October 01, 2005

Clusters strike back

Yet another paper discovers that self-reported ethnicity corresponds almost perfectly with genetic cluster membership. See some of my previous posts on the subject. Here is the conclusion:
The current study extends the previous findings of Rosenberg et al. (2002) indicating that analysis of population structure using a non-hierarchical clustering algorithm can separate population groups based on DNA polymorphisms. We show here that both continental and sub-continental populations can be readily distinguished and that admixed populations can be examined in the context of the contributions of putative parental populations. These results were robust when k < 7 were examined and were reproducible under many different models. In addition, the findings were not sensitive to exclusion of random groups of individuals, nor inclusion of large numbers of individuals from admixed groups. These findings and implications differ from those suggested by the recent studies of Serre and Paabo in which the microsatellite data set utilized by Rosenberg was reexamined (2004). These investigators suggested that observations of continental grouping in population structure analyses is due to the sampling methods and that there are gradients of human genetic diversity rather than discontinuities between the continents. In contrast, the current study using diallelic AIMs supports the conclusion that the continental population groups are relatively discrete and that such results are not due to limited sampling and exclusion of admixed populations. As discussed subsequently, the robust results observed in the current study may depend on the use of diallelic AIMs.
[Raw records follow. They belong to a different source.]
(** X11. Row counts beyond [int].  For a [uint32_t] row count of [2^31] or
    more the required size computed in [int] is zero or negative, so
    [SetNullsSize] either fails or empties the bitmap; it never sizes it for
    that many rows. *)
Theorem SetNullsSize_beyond_int (new_size : Z) (nulls : list Z) :
  2 ^ 31 ≤ new_size < 2 ^ 32 →
  GetNullsRequiredSize new_size ≤ 0 ∧
  (SetNullsSize new_size nulls = None ∨ SetNullsSize new_size nulls = Some []).
Proof.
  intros Hn.
  assert (GetNullsRequiredSize new_size ≤ 0) as Hle.
  { unfold GetNullsRequiredSize.
    assert (s32 new_size = new_size - 2 ^ 32) as ->.
    { unfold s32. replace (new_size + 2 ^ 31)
        with (new_size - 2 ^ 31 + 1 * 2 ^ 32) by lia.
      rewrite Z_mod_plus_full. rewrite Z.mod_small; lia. }
    rewrite s32_small by lia.
    destruct (Z.le_gt_cases 0 (new_size - 2 ^ 32 + 7)) as [Hpos|Hneg].
    - rewrite Z.quot_small; lia.
    - pose proof (Z.quot_opp_l (- (new_size - 2 ^ 32 + 7)) 8 ltac:(lia)) as Hq.
      rewrite Z.opp_involutive in Hq. rewrite Hq.
      pose proof (Z.quot_pos (- (new_size - 2 ^ 32 + 7)) 8). lia. }
  split; [done |]. unfold SetNullsSize, resize_to.
  destruct (Z.leb_spec 0 (GetNullsRequiredSize new_size)); [| by left].
  right. replace (GetNullsRequiredSize new_size) with 0 by lia.
  simpl. by rewrite resize_0.
Qed.

Lemma SetNullsSize_beyond_int_witness :
  2 ^ 31 ≤ 4294967295 < 2 ^ 32 ∧
  SetNullsSize 4294967295 [1; 2; 3] = Some [] ∧
  SetNullsSize 4294967280 [1; 2; 3] = None.
Proof.
  assert (2 ^ 31 ≤ 4294967295 < 2 ^ 32) as Hn
    by (vm_compute; split; [discriminate | reflexivity]).
  split; [exact Hn |].
  destruct (SetNullsSize_beyond_int 4294967295 [1; 2; 3] Hn) as [_ Hcases].
  split; [| reflexivity].
  destruct Hcases as [Hnone | Hsome]; [discriminate Hnone | exact Hsome].
Defined.

(** ** Unsupported type tags *)

Lemma for_loop_unhandled `{Host} {St} (body : Z → St → option St) (n : nat)
  (i : Z) (st : St) :
  (0 < n)%nat →
  (∀ j st', i ≤ j < i + Z.of_nat n → body j st' = after_unhandled st') →
  for_loop n i body st = after_unhandled st.
Proof.
  intros Hn Hbody. revert i Hbody.
  induction n as [|n IH]; intros i Hbody; [lia |].
  simpl. rewrite Hbody by lia. unfold after_unhandled in *.
  destruct NDEBUG eqn:Hnd; [| done]. simpl.
  destruct n as [|n']; [done |]. apply IH; [lia |].
  intros j st' Hj. apply Hbody. lia.
Qed.

(** X12. A tag outside the supported set.  Each of the six entry points
    stops in a build with DCHECKs and returns its destination untouched in a
    build without them; so does [TColumnValueToHS2TColumnValue] for
    [NULL_TYPE].  Appending any number of rows of such a column one at a time
    therefore leaves the column as it was: the rows are dropped. *)
Theorem unsupported_tag `{Host} (len precision scale : Z)
  (rows : list (option RawValue)) (col_vals : list TColumnValue)
  (column : TColumn.t) (hs2_col_val : TColumnValue.t) (s r k : Z) :
  0 ≤ s → 0 < k → s + k ≤ size rows → s + k ≤ size col_vals →
  let type := scalar INVALID_TYPE len precision scale in
  (∀ col_val row_idx,
     TColumnValueToHS2TColumn col_val type row_idx column
     = after_unhandled column) ∧
  (∀ value row_idx,
     ExprValueToHS2TColumn value type row_idx column
     = after_unhandled column) ∧
  TColumnValuesToHS2TColumn col_vals type s r k column
  = after_unhandled column ∧
  ExprValuesToHS2TColumn rows type s r k column = after_unhandled column ∧
  (∀ col_val,
     TColumnValueToHS2TColumnValue col_val type hs2_col_val
     = after_unhandled hs2_col_val) ∧
  (∀ value,
     ExprValueToHS2TColumnValue value type hs2_col_val
     = after_unhandled hs2_col_val) ∧
  (∀ col_val,
     TColumnValueToHS2TColumnValue col_val
       (scalar NULL_TYPE len precision scale) hs2_col_val
     = after_unhandled hs2_col_val) ∧
  append_expr_one_at_a_time rows type s r k column = after_unhandled column ∧
  append_one_at_a_time col_vals type s r k column = after_unhandled column.
Proof.
  intros Hs Hk Hrows Hcols type.
  assert (∀ A (a : A), (DCHECK false;; Some a) = after_unhandled a) as Hd.
  { intros A a. unfold DCHECK, after_unhandled. by destruct NDEBUG. }
  split; [intros; apply Hd |]. split; [intros; apply Hd |].
  split; [apply Hd |]. split; [apply Hd |].
  split; [| split; [| split; [| split]]].
  - intros col_val. unfold TColumnValueToHS2TColumnValue, type, scalar.
    rewrite scalar_node_one. apply Hd.
  - intros value. unfold ExprValueToHS2TColumnValue, type, scalar.
    rewrite scalar_node_one. apply Hd.
  - intros col_val. unfold TColumnValueToHS2TColumnValue, scalar.
    rewrite scalar_node_one. apply Hd.
  - unfold append_expr_one_at_a_time, for_range.
    apply for_loop_unhandled; [lia |]. intros j st Hj.
    rewrite vector_at_lookup by lia.
    destruct (lookup_lt_is_Some_2 rows (Z.to_nat (s + j))) as [value ->];
      [unfold size in *; lia |].
    apply Hd.
  - unfold append_one_at_a_time, for_range.
    apply for_loop_unhandled; [lia |]. intros j st Hj.
    rewrite vector_at_lookup by lia.
    destruct (lookup_lt_is_Some_2 col_vals (Z.to_nat (s + j))) as [value ->];
      [unfold size in *; lia |].
    apply Hd.
Qed.

Lemma unsupported_tag_witness :
  (0 ≤ 0 ∧ 0 < 2 ∧ 0 + 2 ≤ size [@None Demo.slot; None] ∧
   0 + 2 ≤ size [Demo.unset; Demo.unset]) ∧
  append_expr_one_at_a_time (H := Demo.release) [None; None]
    (scalar INVALID_TYPE 0 0 0) 0 0 2 TColumn.empty = Some TColumn.empty ∧
  ExprValuesToHS2TColumn (H := Demo.release) [None; None]
    (scalar INVALID_TYPE 0 0 0) 0 0 2 TColumn.empty = Some TColumn.empty.
Proof.
  assert (0 ≤ 0) as Hs by lia. assert (0 < 2) as Hk by lia.
  assert (0 + 2 ≤ size [@None Demo.slot; None]) as Hrows
    by (vm_compute; discriminate).
  assert (0 + 2 ≤ size [Demo.unset; Demo.unset]) as Hcols
    by (vm_compute; discriminate).
  split; [exact (conj Hs (conj Hk (conj Hrows Hcols))) |].
  destruct (unsupported_tag (H := Demo.release) 0 0 0 [None; None]
              [Demo.unset; Demo.unset] TColumn.empty TColumnValue.empty
              0 0 2 Hs Hk Hrows Hcols)
    as (_ & _ & _ & Hbulk & _ & _ & _ & Hone & _).
  split; [exact Hone | exact Hbulk].
Defined.

(** ** Converting and printing a legacy value *)

(** X13. Printing what the converters produce.  On a fresh record the
    printer shows a converted value as the text of its wire form, and as
    [NULL] when the value is absent; a [NULL_TYPE] column always prints
    [NULL].  A tinyint is taken in its [int8] range. *)
Theorem print_of_converted `{Host} (t : TScalarType) (x : Variant) :
  variant_of (ts_type t) = Some x → supported t →
  (∀ value : option RawValue,
     (∀ p, value = Some p → is_Some (wire_cell t p)) →
     (∀ p, value = Some p → - 2 ^ 7 ≤ as_int8 p < 2 ^ 7) →
     ∃ out,
       ExprValueToHS2TColumnValue value (one_scalar t) TColumnValue.empty
       = Some out ∧
       PrintTColumnValue out ""
       = match value with
         | None => "NULL"
         | Some p => from_option cell_text "" (wire_cell t p)
         end) ∧
  (∀ col_val,
     - 2 ^ 7 ≤ byte_val col_val < 2 ^ 7 →
     ∃ out,
       TColumnValueToHS2TColumnValue col_val (one_scalar t) TColumnValue.empty
       = Some out ∧
       PrintTColumnValue out ""
       = if source_present col_val x
         then cell_text (source_payload col_val x) else "NULL") ∧
  (∀ value len precision scale, ∃ out,
     ExprValueToHS2TColumnValue value (scalar NULL_TYPE len precision scale)
       TColumnValue.empty = Some out ∧
     PrintTColumnValue out "" = "NULL").
Proof.
  intros Hvar [Hvalid Hdec]. split; [| split].
  - intros value Hread Hbyte.
    unfold ExprValueToHS2TColumnValue. rewrite scalar_node_one. simpl.
    unfold wire_cell in *.
    destruct (ts_type t) eqn:Htag; simplify_eq/=;
      destruct value as [p|]; simpl;
      try (destruct (Hread p eq_refl) as [c Hc];
           apply fmap_Some in Hc as (str & Hstr & ->); rewrite Hstr; simpl);
      eexists; (split; [reflexivity |]);
      unfold PrintTColumnValue, PrintVal, PrintVal_TByteValue; simpl;
      try done.
    all: try (rewrite s16_small; [done |]; specialize (Hbyte p eq_refl); lia).
  - intros col_val Hbyte.
    unfold TColumnValueToHS2TColumnValue. rewrite scalar_node_one. simpl.
    destruct (ts_type t) eqn:Htag; simplify_eq/=;
      eexists; (split; [reflexivity |]);
      unfold PrintTColumnValue, PrintVal, PrintVal_TByteValue; simpl;
      try done.
    + rewrite s16_small by lia. done.
    + by destruct (isset_string_val col_val).
    + by destruct (isset_string_val col_val).
    + by destruct (isset_string_val col_val).
    + by destruct (isset_string_val col_val).
    + by destruct (isset_string_val col_val).
  - intros value len precision scale.
    unfold ExprValueToHS2TColumnValue, scalar.
    rewrite scalar_node_one. simpl. eexists. done.
Qed.

Lemma print_of_converted_witness :
  let t := {| ts_type := TINYINT; ts_len := 0; ts_precision := 0;
              ts_scale := 0 |} in
  (variant_of (ts_type t) = Some VByte ∧ supported (H := Demo.host) t) ∧
  ∃ out,
    ExprValueToHS2TColumnValue (H := Demo.host) (Some (Demo.int_slot (-5)))
      (one_scalar t) TColumnValue.empty = Some out ∧
    PrintTColumnValue (H := Demo.host) out "" = "-5".
Proof.
  intros t.
  assert (variant_of (ts_type t) = Some VByte) as Hv by reflexivity.
  assert (supported (H := Demo.host) t) as Hs
    by (split; [discriminate | discriminate]).
  split; [exact (conj Hv Hs) |].
  destruct (print_of_converted (H := Demo.host) t VByte Hv Hs)
    as (Hexpr & _ & _).
  destruct (Hexpr (Some (Demo.int_slot (-5)))) as (out & Hrun & Hprint).
  - intros p [= <-]. vm_compute. eauto.
  - intros p [= <-]. vm_compute. split; [discriminate | reflexivity].
  - exists out. split; [exact Hrun |]. rewrite Hprint. reflexivity.
Defined.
Also of interest from the paper:
  • Hispanics vary in their admixture proportions. For example, Mexican Americans are more Caucasoid than Mexicans, while Puerto Ricans are more Negroid than other Hispanics
  • South Asians are assigned their own cluster when k=5, confirming my earlier suggestions. and in agreement with uniparental markers which establish beyond a doubt that admixture between Caucasoids and East Asians does not reflect the origin of South Asian populations. There is no need to postulate East Asian grandparents for South Asians. The authors write:
"However, at k = 5 or greater, the STRUCTURE analysis shows the presence of a new cluster (here designated cluster 5) in the South Asian subjects (Fig. 2b, c). This cluster was the predominant group in the South Asian population for each of the South Asian subjects and was present in the other populations only in small percentages. Similarly, the triangle plot descriptions of the different populations (Fig. 3), shows not only the clear separation of each of the continental populations but also the South Asian population from each of the other populations (Fig. 3c). This result was consistently observed in all analyses performed at k=5 using either the linkage or admixture models applied by the STRUCTURE program and was observed for all individuals that included members with diverse language dialects and states of Indian origin (see Materials and methods)."
Human Genetics (online early)

Examination of ancestry and ethnic affiliation using highly informative diallelic DNA markers: application to diverse and admixed populations and implications for clinical epidemiology and forensic medicine

Nan Yang et al.


We and others have identified several hundred ancestry informative markers (AIMs) with large allele frequency differences between different major ancestral groups. For this study, a panel of 199 widely distributed AIMs was used to examine a diverse set of 796 DNA samples including self-identified European Americans, West Africans, East Asians, Amerindians, African Americans, Mexicans, Mexican Americans, Puerto Ricans and South Asians. Analysis using a Bayesian clustering algorithm (STRUCTURE) showed grouping of individuals with similar ethnic identity without any identifier other than the AIMs genotyping and showed admixture proportions that clearly distinguished different individuals of mixed ancestry. Additional analyses showed that, for the majority of samples, the predicted ethnic identity corresponded with the self-identified ethnicity at high probability (P > 0.99). Overall, the study demonstrates that AIMs can provide a useful adjunct to forensic medicine, pharmacogenomics and disease studies in which major ancestry or ethnic affiliation might be linked to specific outcomes.